NEW YORK, NY -- (Marketwire) -- 01/16/13 -- Lost revenues from expiring patents has played a major part in the Biotech Industry's success in recent years. A total of 676 takeovers of biotechnology and pharmaceutical companies have occurred in the past three years, with an average premium of 38 percent, according to data collected by Bloomberg. Five Star Equities examines the outlook for companies in the Biotech Industry and provides equity research on Nektar Therapeutics (NASDAQ: NKTR) and Santarus, Inc. (NASDAQ: SNTS).
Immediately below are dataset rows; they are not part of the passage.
(* ===== verification/Recode.v ===== *)
(** Scalar recodings of libcryptonote/crypto/crypto-ops.c: the sliding window of
    [slide] and the signed radix-16 digits that ge_scalarmult_base and
    ge_scalarmult compute before their main loops. *)
From Stdlib Require Import ZArith Lia List Bool.
From stdpp Require Import base list.
From S2P Require Import Prelude CInt.
Import ListNotations.
Local Open Scope Z_scope.

(** Conversion to [signed char]. *)
Definition to_i8 (z : Z) : Z := (z + 128) mod 256 - 128.

(** ** slide *)

(** [for (i = 0; i < 256; ++i) r[i] = 1 & (a[i >> 3] >> (i & 7));] *)
Definition slide_bits (a : list Z) : list Z :=
  flat_map (fun x => map (fun j => Z.land 1 (Z.shiftr x j)) [0; 1; 2; 3; 4; 5; 6; 7]) a.

(** [for (k = ...; k < 256; ++k) { if (!r[k]) { r[k] = 1; break; } r[k] = 0; }];
    [n] positions remain from [k]. *)
Fixpoint slide_carry (n k : nat) (r : list Z) : option (list Z) :=
  match n with
  | O => Some r
  | S n =>
      let! x := r !! k in
      if x =? 0 then Some (<[k := 1]> r) else slide_carry n (S k) (<[k := 0]> r)
  end.

(** The loop over [b]; [n] iterations remain of [b <= 6 && i + b < len], where
    [len] is the length 256 of the array. *)
Fixpoint slide_window (len n b i : nat) (r : list Z) : option (list Z) :=
  match n with
  | O => Some r
  | S n =>
      if (i + b <? len)%nat then
        let! x := r !! i in
        let! y := r !! (i + b)%nat in
        let yb := Z.shiftl y (Z.of_nat b) in
        if y =? 0 then slide_window len n (S b) i r
        else if x + yb <=? 15 then
          slide_window len n (S b) i (<[(i + b)%nat := 0]> (<[i := to_i8 (x + yb)]> r))
        else if -15 <=? x - yb then
          let! r := slide_carry (len - (i + b)) (i + b) (<[i := to_i8 (x - yb)]> r) in
          slide_window len n (S b) i r
        else Some r
      else Some r
  end.

(** The loop over [i]; [n] positions remain. *)
Fixpoint slide_loop (len n i : nat) (r : list Z) : option (list Z) :=
  match n with
  | O => Some r
  | S n =>
      let! x := r !! i in
      let! r := if x =? 0 then Some r else slide_window len 6 1 i r in
      slide_loop len n (S i) r
  end.

Definition slide (a : list Z) : option (list Z) := slide_loop 256 256 0 (slide_bits a).

(** ** Radix 16 *)

(** ge_scalarmult_base: the nibbles, then the carries; [e[63] += carry] last. *)
Definition base_nibbles (a : list Z) : list Z :=
  flat_map (fun x => [Z.land (Z.shiftr x 0) 15; Z.land (Z.shiftr x 4) 15]) a.

Fixpoint base_carry (carry : Z) (e : list Z) : list Z :=
  match e with
  | [] => []
  | [x] => [to_i8 (x + carry)]
  | x :: e =>
      let x := to_i8 (x + carry) in
      let carry := Z.shiftr (to_i8 (x + 8)) 4 in
      to_i8 (x - Z.shiftl carry 4) :: base_carry carry e
  end.

Definition base_digits (a : list Z) : list Z := base_carry 0 (base_nibbles a).

(** ge_scalarmult: two digits per byte, the last byte apart. *)
Fixpoint sm_carry (carry : Z) (a : list Z) : list Z :=
  match a with
  | [] => []
  | [x] =>
      let carry := carry + x in
      let carry2 := Z.shiftr (carry + 8) 4 in
      [to_i8 (carry - Z.shiftl carry2 4); to_i8 carry2]
  | x :: a =>
      let carry := carry + x in
      let carry2 := Z.shiftr (carry + 8) 4 in
      let e0 := to_i8 (carry - Z.shiftl carry2 4) in
      let carry := Z.shiftr (carry2 + 8) 4 in
      let e1 := to_i8 (carry2 - Z.shiftl carry 4) in
      e0 :: e1 :: sm_carry carry a
  end.

Definition sm_digits (a : list Z) : list Z := sm_carry 0 a.

(** The value of a digit list in radix 2^w. *)
Definition digits_val (w : Z) (e : list Z) : Z := foldr (fun x acc => x + 2 ^ w * acc) 0 e.

(** ** Radix 16, proofs *)

Lemma to_i8_id z : -128 <= z < 128 -> to_i8 z = z.
Proof. unfold to_i8. intros H. rewrite Z.mod_small; lia. Qed.

Lemma digits_val_cons w x e : digits_val w (x :: e) = x + 2 ^ w * digits_val w e.
Proof. reflexivity. Qed.

Lemma shiftr4 x : Z.shiftr x 4 = x / 16.
Proof. apply Z.shiftr_div_pow2. lia. Qed.
Lemma shiftl4 x : Z.shiftl x 4 = x * 16.
Proof. apply Z.shiftl_mul_pow2. lia. Qed.

Lemma base_carry_cons c x y e : base_carry c (x :: y :: e) =
  let x := to_i8 (x + c) in
  let carry := Z.shiftr (to_i8 (x + 8)) 4 in
  to_i8 (x - Z.shiftl carry 4) :: base_carry carry (y :: e).
Proof. reflexivity. Qed.

Lemma sm_carry_cons c x y a : sm_carry c (x :: y :: a) =
  let carry := c + x in
  let carry2 := Z.shiftr (carry + 8) 4 in
  let e0 := to_i8 (carry - Z.shiftl carry2 4) in
  let carry := Z.shiftr (carry2 + 8) 4 in
  let e1 := to_i8 (carry2 - Z.shiftl carry 4) in
  e0 :: e1 :: sm_carry carry (y :: a).
Proof. reflexivity. Qed.

Lemma base_carry_ok e : Forall (fun x => 0 <= x < 16) e -> forall c x, 0 <= c <= 1 -> last e = Some x ->
  x <= 7 ->
  digits_val 4 (base_carry c e) = digits_val 4 e + c /\
  Forall (fun d => -8 <= d <= 8) (base_carry c e) /\ length (base_carry c e) = length e.
Proof.
  induction 1 as [|y e Y E IH]; intros c x C L X; [discriminate|].
  destruct e as [|z e].
  - cbn in L. injection L as ->. cbn [base_carry]. rewrite to_i8_id by lia.
    rewrite !digits_val_cons. change (digits_val 4 []) with 0.
    repeat split; [lia | constructor; [lia | constructor]].
  - rewrite base_carry_cons. cbv zeta. rewrite (to_i8_id (y + c)), (to_i8_id (y + c + 8)), shiftr4, shiftl4 by lia.
    set (c' := (y + c + 8) / 16). assert (C' : 0 <= c' <= 1 /\ -8 <= y + c - c' * 16 <= 7)
      by (unfold c'; Z.div_mod_to_equations; lia).
    rewrite to_i8_id by lia.
    destruct (IH c' x ltac:(lia) L X) as (V & D & N).
    split; [|split].
    + rewrite digits_val_cons, V, !digits_val_cons. lia.
    + constructor; [lia | exact D].
    + cbn [length] in *. now rewrite <- N.
Qed.

Lemma nibble_val x : 0 <= x < 256 ->
  let lo := Z.land (Z.shiftr x 0) 15 in let hi := Z.land (Z.shiftr x 4) 15 in
  x = lo + 16 * hi /\ 0 <= lo < 16 /\ 0 <= hi < 16 /\ hi = x / 16.
Proof.
  intros X. cbv zeta. rewrite Z.shiftr_0_r, shiftr4. change 15 with (Z.ones 4).
  rewrite !Z.land_ones by lia. change (2 ^ 4) with 16.
  rewrite (Z.mod_small (x / 16)) by (Z.div_mod_to_equations; lia).
  Z.div_mod_to_equations. lia.
Qed.

Lemma base_nibbles_ok a : Forall is_byte a ->
  Forall (fun x => 0 <= x < 16) (base_nibbles a) /\ digits_val 4 (base_nibbles a) = le_val a /\
  length (base_nibbles a) = (2 * length a)%nat /\
  forall x, last a = Some x -> last (base_nibbles a) = Some (x / 16).
Proof.
  induction 1 as [|x a X F (IF & IV & IL & IA)].
  - repeat split; [constructor | discriminate].
  - destruct (nibble_val x X) as (E & Lo & Hi & H). cbv zeta in *.
    change (base_nibbles (x :: a)) with
      (Z.land (Z.shiftr x 0) 15 :: Z.land (Z.shiftr x 4) 15 :: base_nibbles a).
    set (lo := Z.land _ 15) in *. set (hi := Z.land (Z.shiftr x 4) 15) in *.
    repeat split.
    + repeat constructor; (lia || assumption).
    + rewrite !digits_val_cons, IV. cbn [le_val]. lia.
    + cbn [length]. lia.
    + intros y L. destruct a as [|z a].
      * cbn in L. injection L as ->. cbn. now rewrite H.
      * specialize (IA y L). change (last (lo :: hi :: base_nibbles (z :: a)))
          with (last (hi :: base_nibbles (z :: a))).
        destruct (base_nibbles (z :: a)) as [|w l] eqn:EN; [discriminate EN || cbn in IL; discriminate IL|].
        exact IA.
Qed.

Lemma sm_carry_ok a : Forall is_byte a -> forall c x, 0 <= c <= 1 -> last a = Some x -> x <= 127 ->
  digits_val 4 (sm_carry c a) = le_val a + c /\
  Forall (fun d => -8 <= d <= 8) (sm_carry c a) /\ length (sm_carry c a) = (2 * length a)%nat.
Proof.
  induction 1 as [|y a Y F IH]; intros c x C L X; [discriminate|]. unfold is_byte in Y.
  destruct a as [|z a].
  - cbn in L. injection L as ->. cbn [sm_carry]. rewrite shiftr4, shiftl4.
    set (c2 := (c + x + 8) / 16). assert (C2 : 0 <= c2 <= 8 /\ -8 <= c + x - c2 * 16 <= 7)
      by (unfold c2; Z.div_mod_to_equations; lia).
    rewrite !to_i8_id by lia. rewrite !digits_val_cons. change (digits_val 4 []) with 0.
    cbn [le_val length]. repeat split; [lia | repeat constructor; lia].
  - rewrite sm_carry_cons. cbv zeta. rewrite !shiftr4, !shiftl4.
    set (c2 := (c + y + 8) / 16). assert (C2 : 0 <= c2 <= 16 /\ -8 <= c + y - c2 * 16 <= 7)
      by (unfold c2; Z.div_mod_to_equations; lia).
    set (c3 := (c2 + 8) / 16). assert (C3 : 0 <= c3 <= 1 /\ -8 <= c2 - c3 * 16 <= 7)
      by (unfold c3; Z.div_mod_to_equations; lia).
    rewrite !to_i8_id by lia. destruct (IH c3 x ltac:(lia) L X) as (V & D & N).
    split; [|split].
    + rewrite !digits_val_cons, V. cbn [le_val]. lia.
    + repeat constructor; try lia. exact D.
    + cbn [length] in *. lia.
Qed.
At the end of the third quarter five of the biggest drug makers in the U.S. held over $70 billion in cash, near cash and short-term investments. Major revenue losses from patent expirations have forced big pharmaceutical companies to look to biotech companies to help fill the void. Pfizer's Lipitor and Bristol-Myers' Plavix, which lost exclusivity in late 2011, had combined annuals revenues of $17 billion at their peaks.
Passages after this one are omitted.